The coronavirus has been affecting many people around the world. It also caused numerous casualties, leaving families and friends alike in grief and anxiety. This pandemic affects our mental health too. Constant exposure to negative news, like the rising death rates, results in mental and emotional distress in adults and children.
How This Pandemic Affects Your Child’s Mental Health
Trends suggest that children are less vulnerable, compared to people age 18 and up, to the coronavirus. However, they are not entirely immune to the mental health problems that arise from sudden, prolonged quarantine, and of course, the consistent exposure to negative news. Here are some of the signs and symptoms that you can watch out for to check whether your child is experiencing mental distress.
- Nightmares And Bedwetting
The news about this pandemic has been painting gloom and hopelessness in adults and children alike. This gloom burrows in the minds of our young, causing bad dreams and nightmares. Having nightmares is one of the signs of mental distress in our children and is more common in younger children. As a result, they may start to redo some things that have already outgrown, like bedwetting.
Anxiety in children sometimes causes clinginess. You may observe that your child may continuously seek for your attention and your touch for comfort against their stress. You may also expect sudden tearfulness and tantrums when they don’t get what they want.
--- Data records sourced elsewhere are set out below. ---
(* ===== verification/SchemaRecovery.v ===== *)
(** * Folded schemas over a turn
    ([backend/model_api_runtime/v2/worker.py], [_SchemaRecovery];
    [tool_loop.py], the round that consults it)

    The recovery contract of a turn: each round is planned with the resolved names
    protected, the names it folded are recorded, a call to a folded tool is refused until
    its manual is loaded, and [mcp_tool_search] loads manuals. The user-MCP half of the
    contract (its candidates, its protected and folded names) is a parameter of each step. *)

From S2P Require Import Prelude PyValue PromptLimit PromptEstimate PromptPlan ToolSurface PromptRound.
Import Estimate Plan Surface Round.
Local Open Scope Z_scope.

Module Recovery.

(** [_SCHEMA_SEARCH_MAX_RESULTS] *)
Definition SCHEMA_SEARCH_MAX_RESULTS : Z := 8.

(** [SchemaRecoveryState({spec.name: spec ...})] *)
Definition new_recovery (specs : gmap pystr ToolSpec) : SchemaRecoveryState := mkRecovery specs ∅ ∅.

(** [platform.discoverable_specs()] as items. *)
Definition discoverable_specs (st : SchemaRecoveryState) : list (pystr * ToolSpec) :=
  omap (fun n => (fun s => (n, s)) <$> discoverable st n) (elements (pressure_collapsed_names st)).

(** [requires_resolution], for a name the user-MCP turn does not hold back itself. *)
Definition requires_resolution (st : SchemaRecoveryState) (mcp_requires : pystr -> bool) (n : pystr) : bool :=
  bool_decide (is_Some (discoverable st n)) || mcp_requires n.

(** [record_surface]'s platform half. *)
Definition record_surface (p : PromptFrontierPlan) (st : SchemaRecoveryState) : SchemaRecoveryState :=
  set_pressure_collapsed (pressure_collapsed_tool_names p) st.

(** [{**platform, **mcp}] *)
Definition merge_items (platform mcp : list (pystr * ToolSpec)) : list (pystr * ToolSpec) :=
  map (fun kv => (kv.1, default kv.2 (assoc mcp kv.1))) platform
  ++ filter (fun kv => assoc platform kv.1 = None) mcp.

Section Turn.
Context (lower casefold : pystr -> pystr) (repr : pyval -> pystr) (float_repr : pyfloat -> pystr).
Context (float_of_text : pystr -> option pyfloat).

(** [_SchemaRecovery.resolve]: the new state and the platform manuals handed back. *)
Definition resolve_search (mcp_candidates : list (pystr * ToolSpec)) (args : option row)
    (st : SchemaRecoveryState) : SchemaRecoveryState * list pystr :=
  let candidates := merge_items (discoverable_specs st) mcp_candidates in
  let sel := select_schema_names repr casefold args candidates SCHEMA_SEARCH_MAX_RESULTS in
  match sel_error sel with
  | Some _ => (st, [])
  | None => resolve (filter (fun n => is_Some (full_specs st !! n)) (selected sel)) st
  end.

(** A round of the tool loop: planned with the resolved names protected, then recorded. *)
Definition round_of (st : SchemaRecoveryState) (a : RoundArgs) (p : PromptFrontierPlan) : Prop :=
  (forall n, n ∈ protected_names st -> n ∈ protected_tool_names a) /\
  plan_provider_round lower repr float_repr float_of_text a = Return (Planned p).

Inductive turn_step : SchemaRecoveryState -> SchemaRecoveryState -> Prop :=
| step_round st a p : round_of st a p -> turn_step st (record_surface p st)
| step_search st mcp args : turn_step st (resolve_search mcp args st).1.

Definition turn_run : relation SchemaRecoveryState := rtc turn_step.

(** The invariant of a turn. *)
Definition turn_ok (specs : gmap pystr ToolSpec) (st : SchemaRecoveryState) : Prop :=
  full_specs st = specs /\ recovery_ok st /\ resolved_names st ⊆ dom specs.

Lemma turn_step_ok specs st st' :
  turn_ok specs st -> turn_step st st' -> turn_ok specs st' /\ resolved_names st ⊆ resolved_names st'.
Proof using Type.
  intros (Hf & Hok & Hr) Hs. destruct Hs as [st a p _|st mcp args].
  - destruct (set_pressure_collapsed_ok (pressure_collapsed_tool_names p) st) as [Hok' _].
    by repeat split; try apply Hok'.
  - unfold resolve_search. destruct (sel_error _); [by split|].
    set (names := filter _ _). destruct (resolve_ok names st Hok) as [Hok' Hsub]. split; [|done].
    split; [done|]. split; [done|]. intros n Hn. cbn in Hn. apply elem_of_union in Hn as [Hn|Hn]; [by apply Hr|].
    apply elem_of_list_to_set, list_elem_of_filter in Hn as [_ Hn]. apply list_elem_of_filter in Hn as [Hn _].
    rewrite <- Hf. by apply elem_of_dom.
Qed.

Lemma turn_run_ok specs st st' :
  turn_ok specs st -> turn_run st st' -> turn_ok specs st' /\ resolved_names st ⊆ resolved_names st'.
Proof using Type.
  intros Hok Hr. induction Hr as [|st st1 st2 Hs _ IH]; [done|].
  destruct (turn_step_ok _ _ _ Hok Hs) as [Hok1 Hsub1]. destruct (IH Hok1) as [Hok2 Hsub2].
  split; [done|]. by etransitivity.
Qed.

Lemma new_recovery_ok specs : turn_ok specs (new_recovery specs).
Proof using Type. unfold turn_ok, recovery_ok, new_recovery. cbn. set_solver. Qed.

(** Over any rounds and searches of a turn, the call guard knows the surface that was sent: a
    round folds no schema the model has loaded, and afterwards a platform tool is held back exactly
    when that round folded it. *)
Theorem recovery_guard_exact specs st a p :
  specs !! [] = None -> turn_run (new_recovery specs) st -> round_of st a p ->
  (forall n, n ∈ resolved_names st -> n ∉ pressure_collapsed_tool_names p) /\
  (forall n, is_Some (specs !! n) ->
     (requires_resolution (record_surface p st) (fun _ => false) n = true <->
      n ∈ pressure_collapsed_tool_names p)).
Proof using Type.
  intros Hne Hrun [Hprot Hp]. destruct (turn_run_ok _ _ _ (new_recovery_ok specs) Hrun) as [(Hf & Hok & Hr) _].
  assert (forall n, n ∈ resolved_names st -> n ∉ pressure_collapsed_tool_names p) as Hres.
  { intros n Hn Hc. destruct (collapsed_not_required _ _ _ _ _ _ _ Hp Hc) as [Hreq _].
    unfold in_required_names in Hreq. apply orb_false_iff in Hreq as [Hreq _].
    assert (n <> []) as Hnn by (intros ->; apply Hr, elem_of_dom in Hn as [s Hs]; congruence).
    rewrite (bool_decide_eq_false_2 _ Hnn), bool_decide_eq_true_2 in Hreq; [done|].
    apply elem_of_app. right. by apply Hprot. }
  split; [done|]. intros n Hn. unfold requires_resolution. rewrite orb_false_r, bool_decide_eq_true.
  unfold discoverable, record_surface, set_pressure_collapsed. cbn [pressure_collapsed_names resolved_names full_specs].
  rewrite Hf. split.
  - intros [s Hs]. destruct (_ && _) eqn:E; [|done]. bools.
    by apply elem_of_list_to_set, list_elem_of_filter in H as [_ H].
  - intros Hc. rewrite bool_decide_eq_true_2, bool_decide_eq_false_2; [done| |].
    + intros Hres'. by apply (Hres n Hres').
    + apply elem_of_list_to_set, list_elem_of_filter. split; [|done]. split; [done|].
      intros Hres'. by apply (Hres n Hres').
Qed.

End Turn.

Definition sample_specs : gmap pystr ToolSpec :=
  list_to_map (map (fun s => (spec_name s, s)) sample_tools).

(** After a round that folded the calendar, a call to it is held back. *)
Lemma recovery_guard_exact_witness :
  exists p, pressure_collapsed_tool_names p = [u "calendar"] /\
    requires_resolution (record_surface p (new_recovery sample_specs)) (fun _ => false) (u "calendar") = true /\
    requires_resolution (record_surface p (new_recovery sample_specs)) (fun _ => false) (u "memory_search") = false.
Proof.
  destruct sample_round_planned as (p & Hp & _ & Hc). exists p. split; [exact Hc|].
  destruct (recovery_guard_exact Limit.ascii_lower id (fun _ => []) (fun _ => []) (fun _ => None) sample_specs
              (new_recovery sample_specs) (sample_args 8192) p) as [_ H].
  - vm_compute. reflexivity.
  - apply rtc_refl.
  - split; [|exact Hp]. intros n Hn. change (n ∈ (∅ : gset pystr)) in Hn. destruct (not_elem_of_empty n Hn).
  - split.
    + apply H; [eexists; vm_compute; reflexivity|]. rewrite Hc. left.
    + destruct (requires_resolution _ _ (u "memory_search")) eqn:E; [|reflexivity].
      apply H in E; [|eexists; vm_compute; reflexivity]. rewrite Hc in E. apply list_elem_of_singleton in E.
      vm_compute in E. discriminate.
Defined.
End Recovery.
- Sleep And Appetite Changes
Nightmares may be more frequent in younger children, but they also affect your older ones and the teens, causing sleep changes. Some of them may oversleep (hypersomnia) or have less sleep. Others will even have difficulty sleeping (insomnia). Others may have adjustments in their body clocks, making them nocturnal or more active in the night, instead of being vigorous in the day.
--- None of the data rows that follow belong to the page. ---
(* ===== verification/SlotProtocol.v ===== *)
(** * The progress protocol between a slot child and its parent
    ([backend/model_api_runtime/v2/slot_protocol.py])

    Records with validating constructors, their encoding as JSON-like objects, and the
    strict decoder. Numbers are kept as the value they arrive as, like the dataclass
    fields. *)

From S2P Require Import Prelude PyValue PyFloat EnclaveBroker.
Import Broker.
Local Open Scope Z_scope.

Module Slot.

Definition MAX_ID : nat := 200.
Definition MAX_STAGE : nat := 120.

Definition LANES : list pystr :=
  map u ["chat"; "manual_wake"; "heartbeat"; "scheduled"; "screen_watch"; "profile"; "dream"; "capture";
         "maintenance"; "trajectory_review"].

Definition bounded_text (v : pyval) (field : string) (maximum : nat) : outcome pystr :=
  match v with
  | PStr s => if bool_decide (s = []) || (maximum <? length s)%nat then Raise (ValueError ("invalid " ++ field))
              else Return s
  | _ => Raise (ValueError ("invalid " ++ field))
  end.

(** The value is checked, and kept as it is. *)
Definition finite_number (v : pyval) (field : string) : outcome unit :=
  match v with
  | PInt z => f ← float_of_Z z;
              raise_if (negb (isfinite f) || fltb f (FNum 0)) (ValueError ("invalid " ++ field))
  | PFloat f => raise_if (negb (isfinite f) || fltb f (FNum 0)) (ValueError ("invalid " ++ field))
  | _ => Raise (ValueError ("invalid " ++ field))
  end.

Record ActiveJobIdentity : Type := mkJob { job_id : Z; lane : pystr; claimed_by : pystr }.

#[global] Instance ActiveJobIdentity_eq_dec : EqDecision ActiveJobIdentity.
Proof. solve_decision. Defined.

Record SlotProgress : Type := mkProgress {
  p_slot_id : pystr;
  p_slot_generation : pystr;
  monotonic_at : pyval;
  turn_start : option pyval;
  stage : pystr;
  active_job : option ActiveJobIdentity;
}.

Record LoopHeartbeat : Type := mkHeartbeat { h_slot_generation : pystr; h_monotonic_at : pyval }.

Inductive SlotMessage : Type :=
| Progress (p : SlotProgress)
| Heartbeat (h : LoopHeartbeat).

(** [==] on the numbers and on the records. *)
Definition number_eqb (a b : pyval) : bool :=
  match a, b with
  | PInt x, PInt y => x =? y
  | PInt x, PFloat (FNum t) | PFloat (FNum t), PInt x => t =? x * fone
  | PFloat (FNum x), PFloat (FNum y) => x =? y
  | _, _ => false
  end.

Definition progress_eqb (p q : SlotProgress) : bool :=
  bool_decide (p_slot_id p = p_slot_id q) && bool_decide (p_slot_generation p = p_slot_generation q)
  && number_eqb (monotonic_at p) (monotonic_at q)
  && match turn_start p, turn_start q with
     | None, None => true
     | Some a, Some b => number_eqb a b
     | _, _ => false
     end
  && bool_decide (stage p = stage q) && bool_decide (active_job p = active_job q).

(** ** Constructors with [__post_init__] *)

Definition make_job (i l b : pyval) : outcome ActiveJobIdentity :=
  match i with
  | PInt z =>
      _ ← raise_if (z <=? 0) (ValueError "invalid job_id");
      _ ← raise_if (unhashable l) (TypeError "unhashable type");
      match l with
      | PStr lane =>
          _ ← raise_if (negb (bool_decide (lane ∈ LANES))) (ValueError "invalid lane");
          owner ← bounded_text b "claimed_by" MAX_ID;
          Return (mkJob z lane owner)
      | _ => Raise (ValueError "invalid lane")
      end
  | _ => Raise (ValueError "invalid job_id")
  end.

(** [None] is Python's [None]. *)
Definition make_progress (s g m a x : pyval) (j : option ActiveJobIdentity) : outcome SlotProgress :=
  s ← bounded_text s "slot_id" MAX_ID;
  g ← bounded_text g "slot_generation" MAX_ID;
  _ ← finite_number m "monotonic_at";
  start ← match a with PNone => Return None | _ => _ ← finite_number a "turn_start"; Return (Some a) end;
  x ← bounded_text x "stage" MAX_STAGE;
  _ ← raise_if (negb (Bool.eqb (bool_decide (start = None)) (bool_decide (j = None))))
        (ValueError "turn_start and active_job must be set or cleared together");
  Return (mkProgress s g m start x j).

Definition make_heartbeat (g m : pyval) : outcome LoopHeartbeat :=
  g ← bounded_text g "slot_generation" MAX_ID;
  _ ← finite_number m "monotonic_at";
  Return (mkHeartbeat g m).

(** ** Messages *)

Definition encode_job (j : option ActiveJobIdentity) : pyval :=
  match j with
  | None => PNone
  | Some j => PDict [(u "i", PInt (job_id j)); (u "l", PStr (lane j)); (u "b", PStr (claimed_by j))]
  end.

Definition encode_message (m : SlotMessage) : row :=
  match m with
  | Heartbeat h =>
      list_to_map [("v", PInt 1); ("t", PStr (u "h")); ("g", PStr (h_slot_generation h)); ("m", h_monotonic_at h)]
  | Progress p =>
      list_to_map [("v", PInt 1); ("t", PStr (u "p")); ("s", PStr (p_slot_id p)); ("g", PStr (p_slot_generation p));
                   ("m", monotonic_at p); ("a", default PNone (turn_start p)); ("x", PStr (stage p));
                   ("j", encode_job (active_job p))]
  end.

(** [set(d) == {k1, k2, k3}] for the items of a dictionary. *)
Definition item_keys_are (d : list (pystr * pyval)) (ks : list string) : bool :=
  forallb (fun kv => bool_decide (kv.1 ∈ map u ks)) d &&
  forallb (fun k => bool_decide (is_Some (assoc d (u k)))) ks.

Definition decode_job (v : pyval) : outcome (option ActiveJobIdentity) :=
  match v with
  | PNone => Return None
  | PDict d =>
      _ ← raise_if (negb (item_keys_are d ["i"; "l"; "b"])) (ValueError "invalid active job schema");
      let field k := default PNone (assoc d (u k)) in
      j ← make_job (field "i") (field "l") (field "b");
      Return (Some j)
  | _ => Raise (ValueError "invalid active job schema")
  end.

Definition decode_message (payload : pyval + row) : outcome SlotMessage :=
  match payload with
  | inl _ => Raise (ValueError "slot message must be an object")
  | inr payload =>
      let kind := get payload "t" in
      if is_text kind "h" then
        _ ← raise_if (negb (keys_are payload ["v"; "t"; "g"; "m"]) || negb (is_one (get payload "v")))
              (ValueError "invalid loop heartbeat schema");
        h ← make_heartbeat (get payload "g") (get payload "m");
        Return (Heartbeat h)
      else
        _ ← raise_if (negb (is_text kind "p") ||
                      negb (keys_are payload ["v"; "t"; "s"; "g"; "m"; "a"; "x"; "j"]))
              (ValueError "invalid slot progress schema");
        _ ← raise_if (negb (is_one (get payload "v"))) (ValueError "unsupported slot protocol version");
        j ← decode_job (get payload "j");
        p ← make_progress (get payload "s") (get payload "g") (get payload "m") (get payload "a")
              (get payload "x") j;
        Return (Progress p)
  end.

(** ** Properties *)

Definition text_in_bounds (s : pystr) (maximum : nat) : Prop := s <> [] /\ (length s <= maximum)%nat.
Definition number_ok (v : pyval) : Prop := forall field, finite_number v field = Return tt.
Definition job_ok (j : ActiveJobIdentity) : Prop :=
  0 < job_id j /\ lane j ∈ LANES /\ text_in_bounds (claimed_by j) MAX_ID.

(** The records the constructors accept. *)
Definition message_ok (m : SlotMessage) : Prop :=
  match m with
  | Heartbeat h => text_in_bounds (h_slot_generation h) MAX_ID /\ number_ok (h_monotonic_at h)
  | Progress p =>
      text_in_bounds (p_slot_id p) MAX_ID /\ text_in_bounds (p_slot_generation p) MAX_ID /\
      number_ok (monotonic_at p) /\ (forall v, turn_start p = Some v -> number_ok v) /\
      text_in_bounds (stage p) MAX_STAGE /\
      (turn_start p = None <-> active_job p = None) /\ (forall j, active_job p = Some j -> job_ok j)
  end.

Lemma bounded_text_ok s field maximum :
  text_in_bounds s maximum -> bounded_text (PStr s) field maximum = Return s.
Proof.
  intros [Hne Hlen]. unfold bounded_text. rewrite bool_decide_eq_false_2 by done.
  rewrite (proj2 (Nat.ltb_ge _ _)) by lia. done.
Qed.

Lemma bounded_text_inv v field maximum s :
  bounded_text v field maximum = Return s -> v = PStr s /\ text_in_bounds s maximum.
Proof.
  unfold bounded_text. destruct v as [| | | |t| |]; try done. intros H.
  destruct (_ || _) eqn:E; [done|]. injection H as ->. apply orb_false_iff in E as [E1 E2].
  apply bool_decide_eq_false in E1. apply Nat.ltb_ge in E2. done.
Qed.

Lemma finite_number_inv v field : finite_number v field = Return tt -> number_ok v.
Proof.
  unfold number_ok, finite_number. destruct v; try done.
  - intros H field'. destruct (float_of_Z z) as [f|]; [|done]. cbn [mbind outcome_bind] in *.
    apply raise_if_return in H. by rewrite H.
  - intros H field'. apply raise_if_return in H. by rewrite H.
Qed.

Lemma number_not_none v : number_ok v -> v <> PNone.
Proof. intros H ->. by specialize (H ""%string). Qed.

Lemma make_job_ok j :
  job_ok j -> make_job (PInt (job_id j)) (PStr (lane j)) (PStr (claimed_by j)) = Return j.
Proof.
  intros (Hi & Hl & Hb). unfold make_job. rewrite (proj2 (Z.leb_gt _ 0)) by lia. cbn [raise_if unhashable mbind outcome_bind].
  rewrite bool_decide_eq_true_2 by done. cbn [negb raise_if mbind outcome_bind].
  rewrite bounded_text_ok by done. by destruct j.
Qed.

Lemma decode_encode_job j :
  (forall k, j = Some k -> job_ok k) -> decode_job (encode_job j) = Return j.
Proof.
  intros Hj. destruct j as [k|]; [|done]. unfold decode_job, encode_job.
  assert (item_keys_are [(u "i", PInt (job_id k)); (u "l", PStr (lane k)); (u "b", PStr (claimed_by k))]
            ["i"; "l"; "b"] = true) as -> by reflexivity.
  cbn [negb raise_if mbind outcome_bind].
  change (default PNone (assoc [(u "i", PInt (job_id k)); (u "l", PStr (lane k)); (u "b", PStr (claimed_by k))] (u "i")))
    with (PInt (job_id k)).
  change (default PNone (assoc [(u "i", PInt (job_id k)); (u "l", PStr (lane k)); (u "b", PStr (claimed_by k))] (u "l")))
    with (PStr (lane k)).
  change (default PNone (assoc [(u "i", PInt (job_id k)); (u "l", PStr (lane k)); (u "b", PStr (claimed_by k))] (u "b")))
    with (PStr (claimed_by k)).
  by rewrite make_job_ok by (by apply Hj).
Qed.


Lemma get_encoded (m : row) k v : m !! k = Some v -> get m k = v.
Proof. intros H. unfold get. by rewrite H. Qed.

Ltac field k v := rewrite (get_encoded _ k v) by (cbn [encode_message list_to_map foldr]; by simplify_map_eq).

Lemma decode_encode_heartbeat h :
  message_ok (Heartbeat h) -> decode_message (inr (encode_message (Heartbeat h))) = Return (Heartbeat h).
Proof.
  intros [Hg Hm]. unfold decode_message. field "t"%string (PStr (u "h")). field "v"%string (PInt 1).
  field "g"%string (PStr (h_slot_generation h)). field "m"%string (h_monotonic_at h).
  assert (keys_are (encode_message (Heartbeat h)) ["v"; "t"; "g"; "m"] = true) as -> by (vm_compute; reflexivity).
  cbn [is_text is_one negb orb raise_if mbind outcome_bind Z.eqb]. rewrite bool_decide_eq_true_2 by done.
  unfold make_heartbeat. rewrite bounded_text_ok by done. cbn [mbind outcome_bind]. rewrite (Hm _). by destruct h.
Qed.

Lemma decode_encode_progress p :
  message_ok (Progress p) -> decode_message (inr (encode_message (Progress p))) = Return (Progress p).
Proof.
  intros (Hs & Hg & Hm & Ha & Hx & Hiff & Hj). unfold decode_message.
  field "t"%string (PStr (u "p")). field "v"%string (PInt 1). field "s"%string (PStr (p_slot_id p)).
  field "g"%string (PStr (p_slot_generation p)). field "m"%string (monotonic_at p).
  field "a"%string (default PNone (turn_start p)). field "x"%string (PStr (stage p)).
  field "j"%string (encode_job (active_job p)).
  assert (keys_are (encode_message (Progress p)) ["v"; "t"; "s"; "g"; "m"; "a"; "x"; "j"] = true) as ->
    by (vm_compute; reflexivity).
  assert (is_text (PStr (u "p")) "h" = false) as -> by (vm_compute; reflexivity).
  assert (is_text (PStr (u "p")) "p" = true) as -> by (vm_compute; reflexivity).
  cbn [negb orb raise_if mbind outcome_bind is_one Z.eqb]. rewrite (decode_encode_job _ Hj).
  cbn [Z.eqb Pos.eqb negb raise_if mbind outcome_bind]. unfold make_progress.
  rewrite (bounded_text_ok (p_slot_id p)) by done. cbn [mbind outcome_bind].
  rewrite (bounded_text_ok (p_slot_generation p)) by done. cbn [mbind outcome_bind].
  rewrite (Hm _). cbn [mbind outcome_bind].
  assert (match default PNone (turn_start p) with
          | PNone => Return None
          | _ => _ ← finite_number (default PNone (turn_start p)) "turn_start";
                 Return (Some (default PNone (turn_start p)))
          end = Return (turn_start p)) as ->.
  { destruct (turn_start p) as [v|]; [|done]. cbn [default].
    pose proof (Ha v eq_refl) as Hv. pose proof (number_not_none v Hv). rewrite (Hv _).
    by destruct v. }
  cbn [mbind outcome_bind]. rewrite (bounded_text_ok (stage p)) by done. cbn [mbind outcome_bind].
  assert (Bool.eqb (bool_decide (turn_start p = None)) (bool_decide (active_job p = None)) = true) as ->.
  { apply eqb_true_iff. by apply bool_decide_ext. }
  by destruct p.
Qed.

Lemma make_job_inv i l b j : make_job i l b = Return j -> job_ok j.
Proof.
  unfold make_job. destruct i; try done. intros H. apply bind_return in H as ([] & H1%raise_if_return & H).
  apply bind_return in H as ([] & _ & H). destruct l as [| | | |lane| |]; try done.
  apply bind_return in H as ([] & H2%raise_if_return & H). apply bind_return in H as (owner & Ho & H).
  injection H as <-. bools. apply bounded_text_inv in Ho as [_ Ho]. done.
Qed.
Not only does it change their sleeping patterns, but it also affects their eating habits. Loss of appetite or overeating is some coping mechanisms that your teens may do.
In teens, instead of being clingy, they may become more withdrawn and isolate themselves. Although this is common in growing teens because of the different changes that happen in their bodies, in these times, self-isolation may be anxiety induced.
How To Help Your Child Deal With This Pandemic
When you see these symptoms in your children, here are some ways that you can do to help them in facing their fears and anxieties.
- Talk With Your Children About It
One of the ways that you can do to help your children face these issues is by talking to them about it. Acknowledging their anxiety will aid them in better understanding what they are feeling. According to Jamie D. Aten, Ph.D., “since children are constantly exposed to COVID-19 related news which could alleviate their anxiety and panic, parents need to create direct conversations with children about these issues to avoid panic and reduce anxiety.”
- Limit TV Time
As the news is one of the common causes of panic and anxiety in our young, limiting their TV time will also help them a lot. Instead of watching the television, you may introduce family activities to keep them entertained and involved. You may instead do reading aloud sessions for your younger children. Or play board games or other party games that are appropriate for kids of all ages. Alternatively, you may also do cooking or baking activities with them, and even try learning new skills with them.
- Take Your Time-out
As parents, we always worry about our family’s welfare, and this fretting does not only affect us but also our children. Your reactions towards the negative information that you receive models how your children should react about it as well. Therefore, you should also prioritize your mental health. You can do this by having your time-outs that you can spend talking with a friend, or exercising, among others.
Your children will not always be able to identify what they are feeling; that’s why they cannot quickly seek your help. So, it is crucial for you, as their parent, to watch out for the symptoms and to act accordingly. Your child will need you now more than ever.